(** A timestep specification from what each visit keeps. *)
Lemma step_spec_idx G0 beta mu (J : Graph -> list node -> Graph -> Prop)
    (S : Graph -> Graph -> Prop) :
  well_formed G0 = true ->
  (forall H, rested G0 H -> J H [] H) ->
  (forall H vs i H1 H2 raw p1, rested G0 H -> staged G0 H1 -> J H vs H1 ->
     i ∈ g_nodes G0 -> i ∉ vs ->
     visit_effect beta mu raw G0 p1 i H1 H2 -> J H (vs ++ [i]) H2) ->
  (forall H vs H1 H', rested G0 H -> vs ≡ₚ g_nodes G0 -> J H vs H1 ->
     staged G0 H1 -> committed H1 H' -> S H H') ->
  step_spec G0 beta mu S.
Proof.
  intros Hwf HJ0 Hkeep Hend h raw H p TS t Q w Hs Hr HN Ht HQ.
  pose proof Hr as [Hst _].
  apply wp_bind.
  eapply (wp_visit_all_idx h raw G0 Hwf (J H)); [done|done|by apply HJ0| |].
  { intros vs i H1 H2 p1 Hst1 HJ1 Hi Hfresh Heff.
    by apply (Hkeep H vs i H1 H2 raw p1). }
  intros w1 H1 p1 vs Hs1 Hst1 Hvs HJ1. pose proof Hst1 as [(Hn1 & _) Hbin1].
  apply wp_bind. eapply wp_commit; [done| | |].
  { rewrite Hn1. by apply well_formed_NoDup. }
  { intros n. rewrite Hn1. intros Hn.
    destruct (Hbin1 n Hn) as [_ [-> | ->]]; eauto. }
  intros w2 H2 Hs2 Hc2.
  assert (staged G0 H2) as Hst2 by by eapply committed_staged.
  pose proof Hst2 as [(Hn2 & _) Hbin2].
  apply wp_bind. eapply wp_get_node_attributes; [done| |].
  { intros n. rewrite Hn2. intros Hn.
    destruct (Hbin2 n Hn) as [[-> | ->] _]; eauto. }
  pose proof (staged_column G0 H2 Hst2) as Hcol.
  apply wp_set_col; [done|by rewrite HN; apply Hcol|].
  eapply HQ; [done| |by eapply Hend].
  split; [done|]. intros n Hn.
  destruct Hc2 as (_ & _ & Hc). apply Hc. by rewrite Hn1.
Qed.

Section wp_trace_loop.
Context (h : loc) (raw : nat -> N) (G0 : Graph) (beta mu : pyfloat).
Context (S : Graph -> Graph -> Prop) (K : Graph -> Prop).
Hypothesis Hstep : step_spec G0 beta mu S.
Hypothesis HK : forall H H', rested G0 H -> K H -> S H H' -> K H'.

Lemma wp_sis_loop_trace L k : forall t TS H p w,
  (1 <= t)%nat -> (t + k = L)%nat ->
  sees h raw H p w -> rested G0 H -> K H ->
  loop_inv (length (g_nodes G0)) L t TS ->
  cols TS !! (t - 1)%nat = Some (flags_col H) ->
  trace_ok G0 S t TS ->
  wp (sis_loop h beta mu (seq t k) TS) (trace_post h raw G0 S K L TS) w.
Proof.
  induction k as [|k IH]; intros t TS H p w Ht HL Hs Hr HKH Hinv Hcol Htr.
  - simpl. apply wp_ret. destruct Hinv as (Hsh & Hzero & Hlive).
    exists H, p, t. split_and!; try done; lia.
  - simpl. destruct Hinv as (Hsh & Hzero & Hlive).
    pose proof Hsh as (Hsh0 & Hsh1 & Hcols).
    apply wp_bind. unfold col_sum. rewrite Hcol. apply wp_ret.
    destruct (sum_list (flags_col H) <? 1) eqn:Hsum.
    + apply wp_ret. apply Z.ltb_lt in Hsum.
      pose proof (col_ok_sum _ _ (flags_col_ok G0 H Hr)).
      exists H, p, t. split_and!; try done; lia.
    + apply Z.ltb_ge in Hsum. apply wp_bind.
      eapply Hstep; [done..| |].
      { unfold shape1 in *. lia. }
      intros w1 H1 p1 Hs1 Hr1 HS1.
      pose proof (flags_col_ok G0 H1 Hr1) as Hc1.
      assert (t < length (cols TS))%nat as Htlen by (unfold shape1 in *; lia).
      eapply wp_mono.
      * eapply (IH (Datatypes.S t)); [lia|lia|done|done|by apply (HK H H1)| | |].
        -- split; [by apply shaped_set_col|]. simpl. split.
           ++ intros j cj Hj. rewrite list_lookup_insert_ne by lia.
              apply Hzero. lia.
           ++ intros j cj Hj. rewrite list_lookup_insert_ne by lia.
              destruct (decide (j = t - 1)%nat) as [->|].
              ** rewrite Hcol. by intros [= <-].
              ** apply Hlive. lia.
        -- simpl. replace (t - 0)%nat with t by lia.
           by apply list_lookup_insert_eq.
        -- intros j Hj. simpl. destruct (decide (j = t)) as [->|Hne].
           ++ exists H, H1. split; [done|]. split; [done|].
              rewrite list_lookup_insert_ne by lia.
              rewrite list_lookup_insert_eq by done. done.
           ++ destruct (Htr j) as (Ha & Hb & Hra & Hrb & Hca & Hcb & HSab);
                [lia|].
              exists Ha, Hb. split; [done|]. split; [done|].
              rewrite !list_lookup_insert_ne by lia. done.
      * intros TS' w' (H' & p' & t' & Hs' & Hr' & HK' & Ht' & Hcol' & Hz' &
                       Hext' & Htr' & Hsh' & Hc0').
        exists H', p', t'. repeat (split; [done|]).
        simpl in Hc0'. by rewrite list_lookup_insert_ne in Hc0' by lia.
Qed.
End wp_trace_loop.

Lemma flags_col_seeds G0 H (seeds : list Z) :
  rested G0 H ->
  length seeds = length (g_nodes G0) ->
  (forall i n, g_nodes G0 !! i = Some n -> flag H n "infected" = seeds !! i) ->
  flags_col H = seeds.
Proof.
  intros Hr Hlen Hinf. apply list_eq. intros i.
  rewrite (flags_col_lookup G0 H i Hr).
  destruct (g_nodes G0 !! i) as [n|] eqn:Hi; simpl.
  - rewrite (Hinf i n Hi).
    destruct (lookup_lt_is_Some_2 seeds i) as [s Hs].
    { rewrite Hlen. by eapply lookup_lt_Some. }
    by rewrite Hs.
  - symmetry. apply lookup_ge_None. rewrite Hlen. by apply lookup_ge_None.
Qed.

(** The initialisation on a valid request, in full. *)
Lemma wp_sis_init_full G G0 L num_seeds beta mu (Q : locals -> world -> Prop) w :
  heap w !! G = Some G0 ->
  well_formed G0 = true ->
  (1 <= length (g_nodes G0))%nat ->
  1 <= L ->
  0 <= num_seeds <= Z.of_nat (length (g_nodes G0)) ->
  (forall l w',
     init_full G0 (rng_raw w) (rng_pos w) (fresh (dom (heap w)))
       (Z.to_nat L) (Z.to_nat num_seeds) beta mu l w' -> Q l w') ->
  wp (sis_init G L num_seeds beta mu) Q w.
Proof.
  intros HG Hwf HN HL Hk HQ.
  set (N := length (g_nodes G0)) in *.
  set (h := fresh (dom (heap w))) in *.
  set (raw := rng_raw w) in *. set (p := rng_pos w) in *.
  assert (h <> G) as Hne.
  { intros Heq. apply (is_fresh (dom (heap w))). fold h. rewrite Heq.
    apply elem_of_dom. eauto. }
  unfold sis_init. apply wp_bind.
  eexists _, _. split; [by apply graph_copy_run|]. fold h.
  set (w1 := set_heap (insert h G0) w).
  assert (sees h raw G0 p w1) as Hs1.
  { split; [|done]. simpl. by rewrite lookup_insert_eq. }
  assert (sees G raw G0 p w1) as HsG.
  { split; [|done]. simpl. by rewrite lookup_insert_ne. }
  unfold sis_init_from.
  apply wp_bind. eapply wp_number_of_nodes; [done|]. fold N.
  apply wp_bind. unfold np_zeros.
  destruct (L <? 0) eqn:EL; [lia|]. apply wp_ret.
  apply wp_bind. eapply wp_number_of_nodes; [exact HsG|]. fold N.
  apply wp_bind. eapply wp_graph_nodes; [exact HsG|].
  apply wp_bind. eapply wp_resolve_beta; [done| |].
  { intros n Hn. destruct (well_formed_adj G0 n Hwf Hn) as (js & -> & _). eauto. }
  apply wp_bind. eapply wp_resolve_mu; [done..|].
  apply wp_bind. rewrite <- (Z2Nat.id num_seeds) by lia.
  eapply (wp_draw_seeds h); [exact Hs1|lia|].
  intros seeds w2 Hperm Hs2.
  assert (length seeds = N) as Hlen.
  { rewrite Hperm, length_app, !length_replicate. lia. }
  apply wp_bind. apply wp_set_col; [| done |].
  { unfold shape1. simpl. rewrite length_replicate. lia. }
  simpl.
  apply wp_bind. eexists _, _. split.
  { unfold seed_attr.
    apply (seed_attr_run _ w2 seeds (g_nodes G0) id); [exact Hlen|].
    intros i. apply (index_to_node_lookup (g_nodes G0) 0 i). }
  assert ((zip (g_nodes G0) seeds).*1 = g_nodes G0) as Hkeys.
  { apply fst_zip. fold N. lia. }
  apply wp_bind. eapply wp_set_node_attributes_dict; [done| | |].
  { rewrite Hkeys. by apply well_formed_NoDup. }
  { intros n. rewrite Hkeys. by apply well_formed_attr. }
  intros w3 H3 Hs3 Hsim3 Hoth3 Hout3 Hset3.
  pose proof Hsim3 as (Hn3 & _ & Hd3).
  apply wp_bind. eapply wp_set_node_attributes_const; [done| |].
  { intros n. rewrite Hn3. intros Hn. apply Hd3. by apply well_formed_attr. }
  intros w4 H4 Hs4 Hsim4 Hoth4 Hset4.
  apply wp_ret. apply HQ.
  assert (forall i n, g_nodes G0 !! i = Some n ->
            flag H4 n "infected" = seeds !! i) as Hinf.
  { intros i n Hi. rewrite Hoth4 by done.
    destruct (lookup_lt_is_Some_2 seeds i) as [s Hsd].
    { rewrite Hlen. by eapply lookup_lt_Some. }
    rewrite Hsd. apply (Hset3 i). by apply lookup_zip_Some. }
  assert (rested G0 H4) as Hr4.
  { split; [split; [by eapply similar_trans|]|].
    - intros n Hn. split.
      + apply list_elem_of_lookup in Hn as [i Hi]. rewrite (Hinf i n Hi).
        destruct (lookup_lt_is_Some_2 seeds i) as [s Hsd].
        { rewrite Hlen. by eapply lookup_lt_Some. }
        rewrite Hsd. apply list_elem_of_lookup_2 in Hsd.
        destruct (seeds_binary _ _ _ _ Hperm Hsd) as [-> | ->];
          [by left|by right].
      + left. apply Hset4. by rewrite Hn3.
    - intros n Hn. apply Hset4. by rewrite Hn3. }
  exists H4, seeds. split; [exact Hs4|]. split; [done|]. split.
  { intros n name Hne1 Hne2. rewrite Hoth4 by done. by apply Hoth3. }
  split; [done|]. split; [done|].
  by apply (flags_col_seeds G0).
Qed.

* Goal of the exercise:
Set down, word for word, each line from the top of the records above through the line with "Hi Hfresh Heff.".

* Written response:
(** A timestep specification from what each visit keeps. *)
Lemma step_spec_idx G0 beta mu (J : Graph -> list node -> Graph -> Prop)
    (S : Graph -> Graph -> Prop) :
  well_formed G0 = true ->
  (forall H, rested G0 H -> J H [] H) ->
  (forall H vs i H1 H2 raw p1, rested G0 H -> staged G0 H1 -> J H vs H1 ->
     i ∈ g_nodes G0 -> i ∉ vs ->
     visit_effect beta mu raw G0 p1 i H1 H2 -> J H (vs ++ [i]) H2) ->
  (forall H vs H1 H', rested G0 H -> vs ≡ₚ g_nodes G0 -> J H vs H1 ->
     staged G0 H1 -> committed H1 H' -> S H H') ->
  step_spec G0 beta mu S.
Proof.
  intros Hwf HJ0 Hkeep Hend h raw H p TS t Q w Hs Hr HN Ht HQ.
  pose proof Hr as [Hst _].
  apply wp_bind.
  eapply (wp_visit_all_idx h raw G0 Hwf (J H)); [done|done|by apply HJ0| |].
  { intros vs i H1 H2 p1 Hst1 HJ1 Hi Hfresh Heff.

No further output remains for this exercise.